伝説の「サバイバル・ルーレット」から数日。華蓮のチャンネルは、以前とは全く違う熱気に包まれていました。


かつての彼女は、自分の「強運」を見せびらかし、巨額の数字を動かすことで全能感に浸る、いわば孤独な独裁者のような配信スタイル。しかし、今の彼女が掲げたタイトルは、**『【視聴者参加型】チーム華蓮、全員で勝利を掴み取りますわよ!』**でした。

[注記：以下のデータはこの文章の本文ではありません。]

(** ** Decisions of the message *)

(** [http_message_needs_eof] *)
Definition http_message_needs_eof (P : http_parser) : bool :=
  if decide (hp_type P = HTTP_REQUEST) then false
  else if (hp_status_code P / 100 =? 1) || (hp_status_code P =? 204) || (hp_status_code P =? 304) ||
          has_flag F_SKIPBODY P then false
  else if has_flag F_CHUNKED P || negb (hp_content_length P =? ULLONG_MAX) then false
  else true.

(** [http_should_keep_alive] *)
Definition http_should_keep_alive (P : http_parser) : bool :=
  if (hp_http_major P >? 0) && (hp_http_minor P >? 0) then
    if has_flag F_CONNECTION_CLOSE P then false else negb (http_message_needs_eof P)
  else
    if negb (has_flag F_CONNECTION_KEEP_ALIVE P) then false else negb (http_message_needs_eof P).

Definition start_state (P : http_parser) : state :=
  if decide (hp_type P = HTTP_REQUEST) then s_start_req else s_start_res.

(** [NEW_MESSAGE], strict mode *)
Definition NEW_MESSAGE (P : http_parser) : state :=
  if http_should_keep_alive P then start_state P else s_dead.

(** ** The URL state machine *)

(** [parse_url_char] *)
Definition parse_url_char (s : state) (ch : Z) : state :=
  if (ch =? SP) || (ch =? CR) || (ch =? LF) then s_dead
  else if (ch =? HT) || (ch =? 12) then s_dead
  else
    let server :=
      if ch =? chr "/" then s_req_path
      else if ch =? chr "?" then s_req_query_string_start
      else if ch =? chr "@" then s_req_server_with_at
      else if IS_USERINFO_CHAR ch || (ch =? chr "[") || (ch =? chr "]") then s_req_server
      else s_dead in
    match s with
    | s_req_spaces_before_url =>
        if (ch =? chr "/") || (ch =? chr "*") then s_req_path
        else if IS_ALPHA ch then s_req_schema else s_dead
    | s_req_schema =>
        if IS_ALPHA ch then s else if ch =? chr ":" then s_req_schema_slash else s_dead
    | s_req_schema_slash => if ch =? chr "/" then s_req_schema_slash_slash else s_dead
    | s_req_schema_slash_slash => if ch =? chr "/" then s_req_server_start else s_dead
    | s_req_server_with_at => if ch =? chr "@" then s_dead else server
    | s_req_server_start | s_req_server => server
    | s_req_path =>
        if IS_URL_CHAR ch then s
        else if ch =? chr "?" then s_req_query_string_start
        else if ch =? chr "#" then s_req_fragment_start else s_dead
    | s_req_query_string_start | s_req_query_string =>
        if IS_URL_CHAR ch then s_req_query_string
        else if ch =? chr "?" then s_req_query_string
        else if ch =? chr "#" then s_req_fragment_start else s_dead
    | s_req_fragment_start =>
        if IS_URL_CHAR ch then s_req_fragment
        else if ch =? chr "?" then s_req_fragment
        else if ch =? chr "#" then s else s_dead
    | s_req_fragment =>
        if IS_URL_CHAR ch then s
        else if (ch =? chr "?") || (ch =? chr "#") then s else s_dead
    | _ => s_dead
    end.

(** ** Header names and values, one byte *)

(** The comparison with a header name or value: the next index must match. *)
Definition match_token (name : string) (hit miss : header_states) (h : header_states) (c : Z)
    (P : http_parser) : option (header_states * http_parser) :=
  let P := inc_index P in
  let n := Z.of_nat (String.length name) in
  if hp_index P >? n then Some (miss, P)
  else
    x ← c_at name (hp_index P);
    if negb (c =? x) then Some (miss, P)
    else if hp_index P =? n - 1 then Some (hit, P)
    else Some (h, P).

(** The switch of [s_header_field]. *)
Definition header_field_char (ch c : Z) (P : http_parser) : option http_parser :=
  let h := hp_header_state P in
  let matching name hit :=
    '(h', P') ← match_token name hit h_general h c P; Some (set_header_state h' P') in
  match h with
  | h_general => Some P
  | h_C => Some (set_header_state (if c =? chr "o" then h_CO else h_general) (inc_index P))
  | h_CO => Some (set_header_state (if c =? chr "n" then h_CON else h_general) (inc_index P))
  | h_CON =>
      Some (set_header_state (if c =? chr "n" then h_matching_connection
                              else if c =? chr "t" then h_matching_content_length
                              else h_general) (inc_index P))
  | h_matching_connection => matching "connection" h_connection
  | h_matching_proxy_connection => matching "proxy-connection" h_connection
  | h_matching_content_length => matching "content-length" h_content_length
  | h_matching_transfer_encoding => matching "transfer-encoding" h_transfer_encoding
  | h_matching_upgrade => matching "upgrade" h_upgrade
  | h_connection | h_content_length | h_transfer_encoding | h_upgrade =>
      Some (if ch =? SP then P else set_header_state h_general P)
  | _ => None
  end.

(** The outcome of a value byte: the new [h_state] or an error. *)
Inductive Value :=
| VOk (h : header_states) (P : http_parser)
| VErr (e : http_errno) (h : header_states) (P : http_parser).

(** The digits of a Content-Length value. *)
Definition content_length_char (ch : Z) (P : http_parser) : Value :=
  if ch =? SP then VOk h_content_length_ws P
  else if negb (IS_NUM ch) then VErr HPE_INVALID_CONTENT_LENGTH h_content_length_num P
  else
    let t := u64 (u64 (hp_content_length P * 10) + (ch - chr "0")) in
    if (ULLONG_MAX - 10) / 10 <? hp_content_length P
    then VErr HPE_INVALID_CONTENT_LENGTH h_content_length_num P
    else VOk h_content_length_num (set_content_length t P).

Definition add_connection_flag (h : header_states) (P : http_parser) : http_parser :=
  match h with
  | h_connection_keep_alive => add_flag F_CONNECTION_KEEP_ALIVE P
  | h_connection_close => add_flag F_CONNECTION_CLOSE P
  | h_connection_upgrade => add_flag F_CONNECTION_UPGRADE P
  | _ => P
  end.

画面に映る華蓮は、トレードマークの派手なギャル服はそのままですが、その表情はどこか柔らかくなっていました。手元で弄んでいた「黄金のコイン」は、今ではお守りのように胸元に下げられています。


「さあ、リスナーの皆様! 今回のバトルロイヤル、私一人で勝っても意味がありませんわ。チーム戦です。私が囮になりますから、皆様は後ろからしっかり援護してくださいな!」


彼女が選んだのは、これまでの「自分が勝つか負けるか」の賭博ではなく、視聴者とリアルタイムで協力する対戦型ゲーム。

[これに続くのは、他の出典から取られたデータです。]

(** What each state relies on; [k] is 1 once the current byte is counted. *)
Definition state_inv (k : Z) (P : http_parser) (s : state) : Prop :=
  match s with
  | s_req_method => hp_index P <= method_len (hp_method P)
  | s_header_field => name_state (hp_header_state P) = true
  | s_header_value => value_state (hp_header_state P) = true
  | s_chunk_size_start => has_flag F_CHUNKED P = true /\ hp_nread P = k
  | s_chunk_size | s_chunk_parameters | s_chunk_size_almost_done =>
      has_flag F_CHUNKED P = true /\ hp_content_length P <> ULLONG_MAX
  | s_chunk_data =>
      has_flag F_CHUNKED P = true /\ hp_content_length P <> 0 /\ hp_content_length P <> ULLONG_MAX
  | s_chunk_data_almost_done => has_flag F_CHUNKED P = true /\ hp_content_length P = 0
  | s_chunk_data_done => has_flag F_CHUNKED P = true
  | s_body_identity => hp_content_length P <> 0 /\ hp_content_length P <> ULLONG_MAX
  | _ => True
  end.

Record parser_inv (k : Z) (P : http_parser) (s : state) : Prop := {
  pi_index : 0 <= hp_index P < 128;
  pi_nread : 0 <= hp_nread P <= HTTP_MAX_HEADER_SIZE;
  pi_length : 0 <= hp_content_length P < 2 ^ 64;
  pi_status : 0 <= hp_status_code P <= 999;
  pi_state : state_inv k P s;
}.

(** A parser between two calls. *)
Definition parser_ok (P : http_parser) : Prop := parser_inv 0 P (hp_state P).

(** The callbacks may set the error code (pause the parser) and report failure. *)
Definition notify_ok {A} (f : http_cb A) : Prop :=
  forall P a, let '(_, P', _) := f P a in exists e, P' = set_errno e P.
Definition data_ok {A} (f : http_data_cb A) : Prop := forall bytes, notify_ok (f bytes).

Definition opt_ok {T} (ok : T -> Prop) (o : option T) : Prop := match o with Some f => ok f | None => True end.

かつてはリスナーを「自分の数字を増やすための観客」としか思っていなかった華蓮が、今はチャット欄の一人ひとりに「ナイス援護!」「今の判断、助かりましたわ!」と声をかけ、共に一喜一憂しています。



しかし、勝負の世界に絶対はありません。激戦の末、華蓮のチームはわずかな差で敗北を喫してしまいました。以前の華蓮なら、台を叩き、自分の運に見放されたことを呪い、沈み込んでいたはずの場面です。

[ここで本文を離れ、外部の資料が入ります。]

(* ===== verification/HttpRequest.v ===== *)
(** * The HTTP parser: requests

    A printed request, run through [http_parser_execute] with the recording
    callbacks: the events it reports are the request's parts, and a pipeline
    of requests reports them one after the other. *)

From stdpp Require Import base list numbers strings.
From Stdlib Require Import ZArith Lia.
From S2P Require Import Prelude CText HttpModel HttpExec HttpSafety HttpRuns.
Local Open Scope Z_scope.

(** ** Callbacks that record *)

Lemma notify_record e er ret x k : hp_errno (x_parser x) = HPE_OK ->
  callback_notify (record e) er ret x k = k (sync (x_state x) (e :: x_app x) x).
Proof.
  intros He. unfold callback_notify. rewrite decide_True by done. simpl. by rewrite decide_True.
Qed.

Definition data_event (m : Mark) : list Z -> Event :=
  match m with
  | M_header_field => E_header_field | M_header_value => E_header_value | M_url => E_url
  | M_body => E_body | M_status => E_status
  end.

Lemma data_record {told : Chunks} data m start stop ret bytes rest x k : hp_errno (x_parser x) = HPE_OK ->
  mark_of m x = Some start -> 0 <= start -> dropZ start data = bytes ++ rest -> stop = start + lenZ bytes ->
  stop <= lenZ data ->
  callback_data recording data m stop ret x k =
  k (set_mark m None (sync (x_state x) (data_event m bytes :: x_app x) x)).
Proof.
  intros He Hm H0 Hd -> Hle. unfold callback_data. rewrite decide_True by done. rewrite Hm.
  pose proof (lenZ_nonneg bytes).
  assert (between data start (start + lenZ bytes) = Some bytes) as Hb.
  { unfold between. destruct (Z.leb_spec 0 start); [|lia]. destruct (Z.leb_spec start (start + lenZ bytes)); [|lia].
    destruct (Z.leb_spec (start + lenZ bytes) (lenZ data)); [|lia]. cbn [andb]. f_equal.
    rewrite Hd. apply takeZ_app_length. lia. }
  destruct m; simpl in *; rewrite Hb; cbn [mbind option_bind]; rewrite decide_True by done; done.
Qed.

(** ** Methods *)

(** The matching of a method, one byte. *)
Definition method_next (mi : http_method * Z) (ch : Z) : option (http_method * Z) :=
  let '(m, i) := mi in
  if ch =? 0 then None
  else
    c ← c_at (http_method_str m) i;
    if (ch =? SP) && (c =? 0) then None
    else if ch =? c then Some (m, uwrap 7 (i + 1))
    else if in_range (chr "A") (chr "Z") ch || (ch =? chr "-")
         then m' ← method_switch m i ch; Some (m', uwrap 7 (i + 1))
         else None.

Fixpoint method_run (mi : http_method * Z) (l : list Z) : option (http_method * Z) :=
  match l with
  | [] => Some mi
  | ch :: l' => mi' ← method_next mi ch; method_run mi' l'
  end.

(** Every method is recognised from its name. *)
Definition method_recognised (m : http_method) : Prop :=
  match chars (http_method_str m) with
  | c :: l =>
      IS_ALPHA c = true /\
      match method_first c with
      | Some m0 => method_run (m0, 1) l = Some (m, method_len m)
      | None => False
      end
  | [] => False
  end.

Lemma methods_recognised m : method_recognised m.
Proof. destruct m; vm_compute; done. Qed.

(** *** URLs: a path with an optional query *)

Definition url_text (c : Z) : Prop := IS_URL_CHAR c = true \/ c = 63.
Definition origin_form (url : list Z) : Prop := exists tail, url = 47 :: tail /\ Forall url_text tail.

Definition path_state (s : state) : bool :=
  match s with s_req_path | s_req_query_string_start | s_req_query_string => true | _ => false end.

Lemma url_text_range c : url_text c -> 33 <= c <= 126.
Proof.
  intros [H| ->]; [|lia]. unfold IS_URL_CHAR, in_range in H. bool_to_prop. lia.
Qed.

Lemma path_next s c : path_state s = true -> url_text c -> path_state (parse_url_char s c) = true.
Proof.
  intros Hs Hc. pose proof (url_text_range c Hc) as Hr. unfold parse_url_char.
  rewrite !(proj2 (Z.eqb_neq c _)) by (unfold SP, CR, LF, HT; lia). cbn [orb].
  destruct Hc as [Hc| ->]; destruct s; try done; cbv zeta; by rewrite Hc.
Qed.

(** The parser inside a header that started at [base]. *)
Definition version (P : http_parser) : Z * Z := (hp_http_major P, hp_http_minor P).

Record in_header (ver : Z * Z -> Prop) (base p : Z) (m : http_method) (cl fl : Z) (P : http_parser) : Prop := {
  ih_type : hp_type P = HTTP_REQUEST;
  ih_errno : hp_errno P = HPE_OK;
  ih_nread : hp_nread P = p - base;
  ih_method : hp_method P = m;
  ih_length : hp_content_length P = cl;
  ih_flags : hp_flags P = fl;
  ih_version : ver (version P);
}.

Section Request.
Context {told : Chunks} (lenient : bool) (data : list Z).
Notation ctx := (Ctx (list Event)).
Notation go := (runs lenient data).
Notation step' := (step recording lenient data).

(** A context without marks. *)
Definition plain (P : http_parser) (s : state) (p : Z) (ev : list Event) : ctx :=
  mkCtx P s p None None None None None ev.

Context (base hend : Z) (Hbase : 0 <= base) (Hend : hend - base <= HTTP_MAX_HEADER_SIZE).

Lemma in_header_nread {ver} base' p m cl fl P : in_header ver base' p m cl fl P ->
  in_header ver base' (p + 1) m cl fl (set_nread (p - base' + 1) P).
Proof. intros [T1 T2 T3 T4 T5 T6 T7]. constructor; simpl; try done. lia. Qed.

(** A header byte at [p], the byte already counted. *)
Lemma header_byte {ver} m cl fl P s p hf hv u ev ch rest P1 s1 p1 hf1 hv1 u1 ev1 :
  0 <= p -> base <= p < hend -> dropZ p data = ch :: rest -> in_header ver base p m cl fl P ->
  PARSING_HEADER s = true ->
  step' (mkCtx (set_nread (p - base + 1) P) s p hf hv u None None ev) ch =
    Some (Next (mkCtx P1 s1 p1 hf1 hv1 u1 None None ev1)) ->
  p <= p1 ->
  go (mkCtx P s p hf hv u None None ev) (mkCtx P1 s1 (p1 + 1) hf1 hv1 u1 None None ev1).
Proof.
  intros Hp Hb Hd HP Hs Hy Hpos. assert (HTTP_MAX_HEADER_SIZE = 81920) as Hm by done.
  destruct HP as [T1 T2 T3 T4 T5 T6 T7].
  apply (runs_header lenient data _ ch rest (mkCtx P1 s1 p1 hf1 hv1 u1 None None ev1)); simpl; try done;
    rewrite ?T3; [lia|done].
Qed.

(** Bytes that only move the state on. *)
Definition same_message (f : Z * Z -> Z * Z) (P P' : http_parser) : Prop :=
  hp_type P' = hp_type P /\ hp_errno P' = hp_errno P /\ hp_nread P' = hp_nread P /\
  hp_method P' = hp_method P /\ hp_content_length P' = hp_content_length P /\ hp_flags P' = hp_flags P /\
  version P' = f (version P).

Definition moves (s : state) (ch : Z) (f : Z * Z -> Z * Z) (s' : state) : Prop :=
  PARSING_HEADER s = true /\
  forall P p ev, exists P', step' (plain P s p ev) ch = Some (Next (plain P' s' p ev)) /\ same_message f P P'.

Inductive moves_through : state -> list Z -> (Z * Z -> Z * Z) -> state -> Prop :=
| moves_nil s : moves_through s [] id s
| moves_cons s c f s' l g s'' : moves s c f s' -> moves_through s' l g s'' ->
    moves_through s (c :: l) (g ∘ f) s''.

Lemma moves_runs s l g s' : moves_through s l g s' -> forall P p ev rest m cl fl,
  0 <= p -> base <= p -> dropZ p data = l ++ rest -> p + lenZ l <= hend ->
  in_header (fun _ => True) base p m cl fl P ->
  exists P', go (plain P s p ev) (plain P' s' (p + lenZ l) ev) /\
    in_header (fun v => v = g (version P)) base (p + lenZ l) m cl fl P'.
Proof.
  induction 1 as [s|s c f s' l g s'' [Hs Hc] _ IH]; intros P p ev rest m cl fl Hp Hb Hd Hh HP.
  - exists P. rewrite lenZ_nil, Z.add_0_r. split; [apply runs_refl|]. by destruct HP; constructor.
  - rewrite lenZ_cons in *. pose proof (lenZ_nonneg l). cbn [app] in Hd.
    destruct (Hc (set_nread (p - base + 1) P) p ev) as (P1 & Es & Hsame).
    pose proof (dropZ_cons _ _ _ _ Hd Hp) as (_ & Hd' & _).
    assert (in_header (fun _ => True) base (p + 1) m cl fl P1) as H1.
    { destruct HP as [T1 T2 T3 T4 T5 T6 T7], Hsame as (E1 & E2 & E3 & E4 & E5 & E6 & E7).
      constructor; simpl in *; try congruence; by try lia. }
    destruct (IH P1 (p + 1) ev rest m cl fl) as (P' & G & HP'); [lia|lia|done|lia|done|].
    assert (version P1 = f (version P)) as Ev by apply Hsame. rewrite Ev in HP'.
    exists P'. replace (p + (1 + lenZ l)) with (p + 1 + lenZ l) by lia. split; [|done].
    eapply runs_trans; [|exact G].
    by eapply (header_byte m cl fl P s p None None None ev c); first [done|lia].
Qed.

Ltac advance f :=
  eapply (moves_cons _ _ f); [split; [done|intros P p ev; eexists; split; [reflexivity|by repeat split]]|].

Lemma version_moves : exists g, moves_through s_req_http_start (chars "HTTP/1.1" ++ [CR; LF]) g s_header_field_start /\
  forall v, g v = (1, 1).
Proof.
  eexists. split.
  - cbn. do 5 advance (@id (prod Z Z)). advance (fun v : prod Z Z => (1, snd v)). advance (@id (prod Z Z)).
    advance (fun v : prod Z Z => (fst v, 1)). do 2 advance (@id (prod Z Z)). constructor.
  - done.
Qed.

Context (ver : Z * Z -> Prop).
Notation in_hdr := (in_header ver).

Lemma same_in_header (ver' : Z * Z -> Prop) f b p m cl fl P P' : same_message f P P' ->
  (forall v, ver v -> ver' (f v)) -> in_hdr b p m cl fl P -> in_header ver' b p m cl fl P'.
Proof.
  intros (E1 & E2 & E3 & E4 & E5 & E6 & E7) Hv [T1 T2 T3 T4 T5 T6 T7].
  constructor; try congruence. rewrite E7. auto.
Qed.



Lemma method_loop l : forall P p ev rest m i m' i',
  0 <= p -> base <= p -> dropZ p data = l ++ rest -> p + lenZ l <= hend ->
  in_hdr base p m ULLONG_MAX 0 P -> hp_index P = i -> method_run (m, i) l = Some (m', i') ->
  exists P', go (plain P s_req_method p ev) (plain P' s_req_method (p + lenZ l) ev) /\
    in_hdr base (p + lenZ l) m' ULLONG_MAX 0 P' /\ hp_index P' = i'.
Proof.
  assert (HTTP_MAX_HEADER_SIZE = 81920) as Hm by done.
  induction l as [|ch l IH]; intros P p ev rest m i m' i' Hp Hb Hd Hh HP Hi Hr.
  - simpl in Hr. injection Hr as <- <-. exists P. rewrite lenZ_nil, Z.add_0_r.
    split; [apply runs_refl|done].
  - rewrite lenZ_cons in Hh. pose proof (lenZ_nonneg l).
    cbn [method_run] in Hr. destruct (method_next (m, i) ch) as [[m1 i1]|] eqn:En; [|done].
    cbn [mbind option_bind] in Hr. cbn [app] in Hd.
    destruct HP as [T1 T2 T3 T4 T5 T6 T7].
    assert (exists P1, step' (plain (set_nread (p - base + 1) P) s_req_method p ev) ch =
      Some (Next (plain P1 s_req_method p ev)) /\ in_hdr base (p + 1) m1 ULLONG_MAX 0 P1 /\ hp_index P1 = i1)
      as (P1 & Es & HP1 & Hi1).
    { unfold step, step_req_method. cbn [x_state plain x_parser].
      change (hp_method (set_nread (p - base + 1) P)) with (hp_method P).
      change (hp_index (set_nread (p - base + 1) P)) with (hp_index P).
      unfold method_next in En. rewrite T4, Hi. destruct (ch =? 0); [done|].
      destruct (c_at _ _) as [c|]; cbn [mbind option_bind] in *; [|done].
      destruct (_ && _); [done|]. destruct (ch =? c).
      - injection En as <- <-. eexists. split; [reflexivity|]. split; [|simpl; by rewrite Hi].
        constructor; simpl; try done; lia.
      - destruct (_ || _); [|done]. destruct (method_switch m i ch) as [m2|]; [|done]. injection En as <- <-.
        eexists. split; [reflexivity|]. split; [|simpl; by rewrite Hi].
        constructor; simpl; try done; lia. }
    pose proof (dropZ_cons _ _ _ _ Hd Hp) as (_ & Hd' & _).
    destruct (IH P1 (p + 1) ev rest m1 i1 m' i') as (P' & G & HP' & Hi'); [lia|lia|done|lia|done|done|done|].
    exists P'. rewrite lenZ_cons. replace (p + (1 + lenZ l)) with (p + 1 + lenZ l) by lia. split; [|done].
    eapply runs_trans; [|exact G].
    apply (runs_header lenient data (plain P s_req_method p ev) ch (l ++ rest) (plain P1 s_req_method p ev));
      simpl; try done; try lia. by rewrite T3.
Qed.

(** A context inside the URL. *)
Definition in_url (P : http_parser) (s : state) (u p : Z) (ev : list Event) : ctx :=
  mkCtx P s p None None (Some u) None None ev.

Lemma path_loop l : forall P s u p ev rest m, 0 <= p -> base <= p -> dropZ p data = l ++ rest ->
  p + lenZ l <= hend -> Forall url_text l -> path_state s = true -> in_hdr base p m ULLONG_MAX 0 P ->
  exists P' s', go (in_url P s u p ev) (in_url P' s' u (p + lenZ l) ev) /\ path_state s' = true /\
    in_hdr base (p + lenZ l) m ULLONG_MAX 0 P'.
Proof.
  induction l as [|c l IH]; intros P s u p ev rest m Hp Hb Hd Hh Hf Hs HP.
  - exists P, s. rewrite lenZ_nil, Z.add_0_r. split; [apply runs_refl|done].
  - rewrite lenZ_cons in *. pose proof (lenZ_nonneg l). apply Forall_cons in Hf as [Hc Hf]. cbn [app] in Hd.
    pose proof (path_next s c Hs Hc) as Hs'. pose proof (url_text_range c Hc) as Hr.
    assert (step' (in_url (set_nread (p - base + 1) P) s u p ev) c =
      Some (Next (in_url (set_nread (p - base + 1) P) (parse_url_char s c) u p ev))) as Es.
    { assert (step' (in_url (set_nread (p - base + 1) P) s u p ev) c =
        step_req_url recording data (in_url (set_nread (p - base + 1) P) s u p ev) c) as -> by (by destruct s).
      unfold step_req_url. rewrite !(proj2 (Z.eqb_neq c _)) by (unfold SP, CR, LF; lia). cbn [orb].
      unfold url_char. cbn [x_state in_url goto]. rewrite decide_False; [done|]. intros E. by rewrite E in Hs'. }
    pose proof (dropZ_cons _ _ _ _ Hd Hp) as (_ & Hd' & _).
    destruct (IH (set_nread (p - base + 1) P) (parse_url_char s c) u (p + 1) ev rest m) as (P' & s' & G & H1 & H2);
      [lia|lia|done|lia|done|done|by apply in_header_nread|].
    exists P', s'. replace (p + (1 + lenZ l)) with (p + 1 + lenZ l) by lia. split; [|done].
    eapply runs_trans; [|exact G]. eapply (header_byte m ULLONG_MAX 0 P s p None None (Some u) ev c); first [done|lia|by destruct s].
Qed.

「……ああ、負けてしまいましたわね。皆様、ごめんなさい。わたくしの指示が少し遅れましたわ」


彼女は一瞬、自責の念に駆られたように俯きました。しかし、コメント欄はかつてないほどの温かさで溢れました。


『華蓮ちゃん、今の囮めっちゃカッコよかったよ!』 『一人で勝つより、みんなでボロボロになって負ける方が楽しいってマジだったんだな』 『次は勝とうぜ! チーム華蓮、解散なしだ!』


その言葉に、華蓮は目を見開きました。


「……そうですわね。一人で勝っていた時より、皆様と負けた今の方が……不思議と、心が満たされていますの。これが『勝ちを分かち合う』ということなのですわね」


3. 黄金のコインの新しい意味

配信を終え、事務所のリビングへ向かうと、そこにはましろたちが夜食の準備をして待っていました。


「華蓮ちゃん、お疲れ様! 今日の配信、すごく楽しそうだったね」 ましろが焼肉を焼きながら笑いかけます。


「ふん、まあね。一人のジャックポットなんて、ただの数字の羅列に過ぎないって気づいただけよ」 華蓮はそう言いながら、胸の黄金のコインに指を触れました。


それはもう、呪われた依存の証ではありません。 「負ける恐怖」を知り、それでも「仲間のために立ち上がる」と決めた、真の勝負師の勲章。


リビングには、アイリスが用意したお茶の香りと、HALが静かにページをめくる音、そしてましろが焼く肉の香ばしい匂いが満ちていました。 一円も賭けていない。けれど、これこそが華蓮が人生を賭けて手に入れたかった、最高の「配牌」だったのです。